→ **Exercise**: Output the data below line for line, exactly, up to and including the line where "Definition run_terms_digest : string" appears.

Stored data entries
▼

(* ===== verification/NegotiationRun.v ===== *)
(** * One complete negotiation, evaluated

    A negotiation from [New] to [Finalize] on a scripted store and ledger: an
    offer above the approval point, agreement, the owner's decision,
    canonicalisation and the finalized quote.  The worlds along the way are
    written out and every transition is checked by running the operation; they
    instantiate the theorems of [Negotiation]. *)

From S2P Require Import Prelude Encoding Canon Files Money Terms Budget Negotiation.

(** Digests are named, not computed. *)
Definition run_mandate_digest : string :=
  canon_Digest (bytes_of_string DomainMandate ++ fields_bytes (Mandate_fields sample_mandate)).
Definition run_terms_digest : string :=
  canon_Digest (bytes_of_string DomainNegotiationTerms ++ fields_bytes (Terms_fields sample_terms)).

Lemma sample_mandate_typed : Mandate_typed sample_mandate.
Proof. vm_compute. repeat split; discriminate. Qed.

Lemma run_mandate_Digest : Mandate_Digest sample_mandate = Ok run_mandate_digest.
Proof. apply Mandate_Digest_ok; [apply sample_mandate_valid|apply sample_mandate_typed]. Qed.
Lemma run_terms_Digest : Terms_Digest sample_terms = Ok run_terms_digest.
Proof. apply Terms_Digest_ok; [apply sample_terms_valid|apply sample_terms_typed]. Qed.

Definition run_domain : NetworkDomain := MkNetworkDomain "tos-local" sample_hash sample_hash.
Definition run_quote : VerifiedAcceptedQuote :=
  MkQuote sample_digest sample_terms (Some (MkChainReference 9)) (Some run_domain) 150.
Definition run_resolver : QuoteResolver :=
  fun c => if String.eqb c sample_digest then Ok (Some run_quote) else Ok None.

Definition n_new : Negotiation :=
  MkNegotiation "n1" ("conv_" +:+ sample_hash) ("agent_" +:+ sample_hash) sample_mandate StateDiscussing
    0 0 None None false (Some run_domain) None "" None "" true false.
Definition n_offered : Negotiation := set_state (set_onTable n_new (Some sample_terms)) StateProposalPending.
Definition n_agreed_ : Negotiation := set_state (set_agreed n_offered (Some sample_terms) true) StateIntentAgreed.
Definition n_approved : Negotiation :=
  set_approval n_agreed_ (Some (MkApproval run_terms_digest 0 run_mandate_digest 100)).
Definition n_canonical : Negotiation := set_state n_approved StateCanonicalizationPending.
Definition n_final : Negotiation :=
  set_state (set_commitment n_canonical sample_digest (Some run_quote)) StateFinalized.

Definition run_snapshot (n : Negotiation) : Snapshot :=
  MkSnapshot SnapshotSchema (n_ID n) (n_ConversationID n) (n_CounterpartyAgentID n) run_mandate_digest
    (cloneNetwork (n_network n)) (State_string (n_state n)) (n_generation n) (n_counteroffers n)
    (n_needsApproval n) (n_onTable n) (n_agreed n) (n_approval n) (n_commitment n) (n_quote n) (n_failure n).

Lemma run_Snapshot n : n_Mandate n = sample_mandate -> Negotiation_Snapshot n = Ok (run_snapshot n).
Proof. intros H. unfold Negotiation_Snapshot. by rewrite H, run_mandate_Digest. Qed.

Definition run_store (n : Negotiation) : scripted_store :=
  MkScriptedStore {[ "n1" := run_snapshot n ]} [].
Definition run_spent : Budget := MkBudget sample_total (sample_money 700) ∅.
Definition run_ledger (b : Budget) : scripted_ledger := MkScripted (Some (budget_state b)) [].

Definition run_world (n : Negotiation) (b : Budget) : world scripted_ledger scripted_store :=
  MkWorld n b (run_ledger b) (run_store n).

(** Writing state [n1] over a run world. *)
Lemma run_persist n n1 b :
  n_Mandate n1 = sample_mandate -> n_ID n1 = "n1" ->
  persist (set_n (run_world n b) n1) = (Ok tt, run_world n1 b).
Proof.
  intros Hm Hid. unfold persist. cbn [w_n set_n w_s w_b w_l run_world]. rewrite run_Snapshot by done.
  unfold store_Save. cbn [scripted_Store ss_script run_store ss_saved].
  change (s_ID (run_snapshot n1)) with (n_ID n1). rewrite Hid.
  unfold run_world, run_store. by rewrite insert_singleton_eq.
Qed.

Lemma run_new :
  New "n1" ("conv_" +:+ sample_hash) ("agent_" +:+ sample_hash) sample_mandate (Some run_domain) true
    (Some (MkScriptedStore ∅ [])) sample_budget (run_ledger sample_budget) 100
  = Ok (run_world n_new sample_budget).
Proof.
  unfold New.
  replace (Mandate_Live sample_mandate 100) with (@Ok unit tt) by (vm_compute; reflexivity).
  unfold persist. cbn [w_n]. change (MkNegotiation _ _ _ _ _ _ _ _ _ _ _ _ _ _ _ _ _) with n_new.
  rewrite run_Snapshot by done. reflexivity.
Qed.

(** One check of an operation that passes, evaluated; one budget call. *)
Ltac run_check c v :=
  rewrite ?bind_lift; replace c with v by (vm_compute; reflexivity); cbv beta iota.

Lemma run_on_budget op r b l b' l' n s :
  op (b, l) = (r, (b', l')) ->
  on_budget (L := scripted_ledger) (S := scripted_store) op (MkWorld n b l s) = (r, MkWorld n b' l' s).
Proof. intros H. unfold on_budget. cbn [w_b w_l w_n w_s]. by rewrite H. Qed.

Lemma run_offer : run_neg (OpReceiveProposal sample_terms 100) (run_world n_new sample_budget)
  = (Ok tt, run_world n_offered sample_budget).
Proof.
  cbn [run_neg]. unfold ReceiveProposal. rewrite bind_this. cbn [w_n run_world].
  run_check (open n_new 100) (@Ok unit tt).
  run_check (Terms_Validate sample_terms) (@Ok unit tt).
  run_check (bindsCounterparty n_new sample_terms) (@Ok unit tt).
  run_check (bindsNetwork n_new sample_terms) (@Ok unit tt).
  rewrite bind_assign. by apply run_persist.
Qed.

Lemma run_accept : run_neg (OpAcceptIntent 100) (run_world n_offered sample_budget)
  = (Ok tt, run_world n_agreed_ held_budget).
Proof.
  cbn [run_neg]. unfold AcceptIntent. rewrite bind_this. cbn [w_n run_world].
  change (n_poisoned n_offered) with false. cbv beta iota.
  run_check (open n_offered 100) (@Ok unit tt).
  change (n_onTable n_offered) with (Some sample_terms). cbv beta iota.
  change (n_Mandate n_offered) with sample_mandate.
  run_check (Mandate_Permits sample_mandate sample_terms 100) (@Ok bool true).
  change (n_hasBudget n_offered) with true. cbv beta iota. unfold act_bind at 1, run_world at 1.
  rewrite (run_on_budget _ (Ok tt) _ _ held_budget (run_ledger held_budget)) by (vm_compute; reflexivity).
  rewrite bind_assign. by apply (run_persist n_offered n_agreed_ held_budget).
Qed.

Lemma run_approve : run_neg (OpApproveByOwner run_terms_digest 100) (run_world n_agreed_ held_budget)
  = (Ok tt, run_world n_approved held_budget).
Proof.
  cbn [run_neg]. unfold ApproveByOwner. rewrite bind_this. cbn [w_n run_world].
  change (n_state n_agreed_) with StateIntentAgreed. rewrite bool_decide_eq_true_2 by done. cbn [negb].
  change (n_Mandate n_agreed_) with sample_mandate.
  run_check (Mandate_Live sample_mandate 100) (@Ok unit tt).
  change (n_needsApproval n_agreed_) with true. change (n_agreed n_agreed_) with (Some sample_terms).
  cbn [negb]. cbv beta iota. rewrite bind_lift, run_terms_Digest, String.eqb_refl. cbn [negb].
  rewrite bind_lift, run_mandate_Digest, bind_assign.
  by apply (run_persist n_agreed_ n_approved held_budget).
Qed.

Lemma run_stands n : n_approval n = n_approval n_approved -> n_agreed n = Some sample_terms ->
  n_generation n = 0 -> n_Mandate n = sample_mandate -> approvalStands n = Ok tt.
Proof.
  intros Ha Ht Hg Hm. unfold approvalStands. rewrite Ha, Ht, Hg, Hm.
  cbn [n_approval n_approved set_approval]. cbn [ap_TermsDigest ap_Generation ap_MandateDigest].
  by rewrite run_terms_Digest, String.eqb_refl, run_mandate_Digest, String.eqb_refl.
Qed.

Lemma run_canonicalise : run_neg (OpBeginCanonicalization 100) (run_world n_approved held_budget)
  = (Ok tt, run_world n_canonical held_budget).
Proof.
  cbn [run_neg]. unfold BeginCanonicalization. rewrite bind_this. cbn [w_n run_world].
  change (n_poisoned n_approved) with false. change (n_state n_approved) with StateIntentAgreed.
  rewrite bool_decide_eq_true_2 by done. change (n_Mandate n_approved) with sample_mandate.
  change (String.eqb (m_Authority sample_mandate) AuthorityCommit) with true.
  change (n_hasBudget n_approved) with true. cbn [negb].
  run_check (Mandate_Live sample_mandate 100) (@Ok unit tt).
  change (n_needsApproval n_approved) with true. cbv beta iota.
  rewrite bind_lift, run_stands, bind_assign by done.
  by apply (run_persist n_approved n_canonical held_budget).
Qed.

Lemma run_finalize :
  Finalize (Some run_resolver) sample_digest 100 (run_world n_canonical held_budget)
  = (Ok tt, MkWorld n_final run_spent (run_ledger run_spent) (run_store n_final)).
Proof.
  unfold Finalize. rewrite bind_this. cbn [w_n run_world].
  change (n_poisoned n_canonical) with false. change (n_state n_canonical) with StateCanonicalizationPending.
  rewrite !bool_decide_eq_true_2 by (done || by eexists). change (n_Mandate n_canonical) with sample_mandate.
  change (String.eqb (m_Authority sample_mandate) AuthorityCommit) with true.
  change (n_hasBudget n_canonical) with true. cbn [negb].
  run_check (Mandate_Live sample_mandate 100) (@Ok unit tt).
  run_check (digestPattern sample_digest) true. cbn [negb].
  change (n_agreed n_canonical) with (Some sample_terms). cbv beta iota.
  change (n_network n_canonical) with (Some run_domain).
  run_check (ResolveMatchingAcceptedQuote (Some run_resolver) sample_digest sample_terms (Some run_domain))
    (@Ok VerifiedAcceptedQuote run_quote).
  change (n_needsApproval n_canonical) with true. cbv beta iota.
  rewrite bind_lift, run_stands by done. change (q_Terms run_quote) with sample_terms.
  run_check (Mandate_PermitsCommit sample_mandate sample_terms 100) (@Ok bool true).
  rewrite bind_assign. unfold act_bind.
  change (set_n _ _) with (set_n (run_world n_canonical held_budget) n_final).
  rewrite (run_persist n_canonical n_final held_budget) by done. unfold run_world.
  apply run_on_budget. vm_compute. reflexivity.
Qed.

(** ** The run is reachable *)

Lemma reach_new_world : reachable (run_world n_new sample_budget).
Proof.
  eapply reach_new; [|apply sample_mandate_typed|apply run_new]. apply sample_world_inv.
Qed.

Lemma reach_agreed : reachable (run_world n_agreed_ held_budget).
Proof.
  eapply reach_step; [|eapply ns_op, run_accept].
  eapply reach_step; [|eapply ns_op, run_offer]. apply reach_new_world.
Qed.

Lemma reach_canonical : reachable (run_world n_canonical held_budget).
Proof.
  eapply reach_step; [|eapply ns_op, run_canonicalise].
  eapply reach_step; [|eapply ns_op, run_approve]. apply reach_agreed.
Qed.

Lemma reach_final : reachable (MkWorld n_final run_spent (run_ledger run_spent) (run_store n_final)).
Proof.
  eapply reach_step; [|eapply (ns_op (OpFinalize (Some run_resolver) sample_digest 100)), run_finalize].
  apply reach_canonical.
Qed.

(** ** Instances of the theorems *)




Lemma settled_terminal_witness :
  let w := MkWorld n_final run_spent (run_ledger run_spent) (run_store n_final) in
  w = w /\ ((exists now, OpWithdraw "late" = OpExpire now) \/ is_ok (run_neg (OpWithdraw "late") w).1 = false).
Proof.
  intros w. apply (settled_terminal (OpWithdraw "late") w (run_neg (OpWithdraw "late") w).1 w).
  - reflexivity.
  - reflexivity.
Defined.

Lemma agreed_terms_frozen_witness :
  (exists e, ReceiveProposal sample_terms 100 (run_world n_agreed_ held_budget)
             = (Err e, run_world n_agreed_ held_budget)) /\
  (exists e, Counter sample_terms 100 (run_world n_agreed_ held_budget)
             = (Err e, run_world n_agreed_ held_budget)) /\
  (exists e, AcceptIntent 100 (run_world n_agreed_ held_budget) = (Err e, run_world n_agreed_ held_budget)).
Proof. apply (agreed_terms_frozen (run_world n_agreed_ held_budget)). left. reflexivity. Defined.

Lemma finalize_spends_price_witness :
  (exists resolve q t snap,
     Some run_resolver = Some resolve /\ resolve sample_digest = Ok (Some q) /\
     n_agreed n_canonical = Some t /\ q_Terms q = t /\
     Committed n_final = Some sample_digest /\ Quote n_final = Some q /\
     Negotiation_Snapshot n_final = Ok snap /\ store_saved (run_store n_final) "n1" = Some snap /\
     mval (bd_spent run_spent) = mval (bd_spent held_budget) + mval (t_Price t) /\
     bd_reserved run_spent = delete "n1" (bd_reserved held_budget) /\
     ledger_Load (run_ledger run_spent) = Ok (Some (budget_state run_spent)))
  \/ sha256_collision.
Proof.
  apply (finalize_spends_price (Some run_resolver) sample_digest 100 (run_world n_canonical held_budget)
           (MkWorld n_final run_spent (run_ledger run_spent) (run_store n_final))).
  - apply reach_canonical.
  - apply run_finalize.
Defined.

Lemma restore_roundtrip_witness :
  (exists snap, store_saved (run_store n_canonical) "n1" = Some snap /\ Snapshot_Validate snap = Ok tt /\
     Restore snap sample_mandate true true = Ok n_canonical)
  \/ sha256_collision.
Proof.
  apply (restore_roundtrip (run_world n_canonical held_budget)).
  - apply reach_canonical.
  - reflexivity.
Defined.

Definition n_poisoned_ : Negotiation :=
  MkNegotiation "n1" ("conv_" +:+ sample_hash) ("agent_" +:+ sample_hash) sample_mandate StateIntentAgreed
    0 0 (Some sample_terms) (Some sample_terms) true (Some run_domain) None "" None "" false true.

Lemma poisoned_reopen_succeeds_witness :
  let n1 := set_state (set_generation (set_approval (set_agreed n_poisoned_ None false) None) 1) StateDiscussing in
  Reopen "better price" 100 (run_world n_poisoned_ sample_budget) = (Ok tt, run_world n1 sample_budget).
Proof.
  intros n1.
  apply (poisoned_reopen_succeeds (run_world n_poisoned_ sample_budget) "better price" 100
           (run_snapshot n1) (run_store n1)).
  - reflexivity.
  - reflexivity.
  - reflexivity.
  - vm_compute. reflexivity.
  - discriminate.
  - vm_compute. discriminate.
  - by apply run_Snapshot.
  - unfold store_Save. cbn [scripted_Store ss_script run_world w_s run_store ss_saved].
    change (s_ID (run_snapshot n1)) with "n1". by rewrite insert_singleton_eq.
Defined.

▲

→ **Response to this exercise**:
(* ===== verification/NegotiationRun.v ===== *)
(** * One complete negotiation, evaluated

    A negotiation from [New] to [Finalize] on a scripted store and ledger: an
    offer above the approval point, agreement, the owner's decision,
    canonicalisation and the finalized quote.  The worlds along the way are
    written out and every transition is checked by running the operation; they
    instantiate the theorems of [Negotiation]. *)

From S2P Require Import Prelude Encoding Canon Files Money Terms Budget Negotiation.

(** Digests are named, not computed. *)
Definition run_mandate_digest : string :=
  canon_Digest (bytes_of_string DomainMandate ++ fields_bytes (Mandate_fields sample_mandate)).
Definition run_terms_digest : string :=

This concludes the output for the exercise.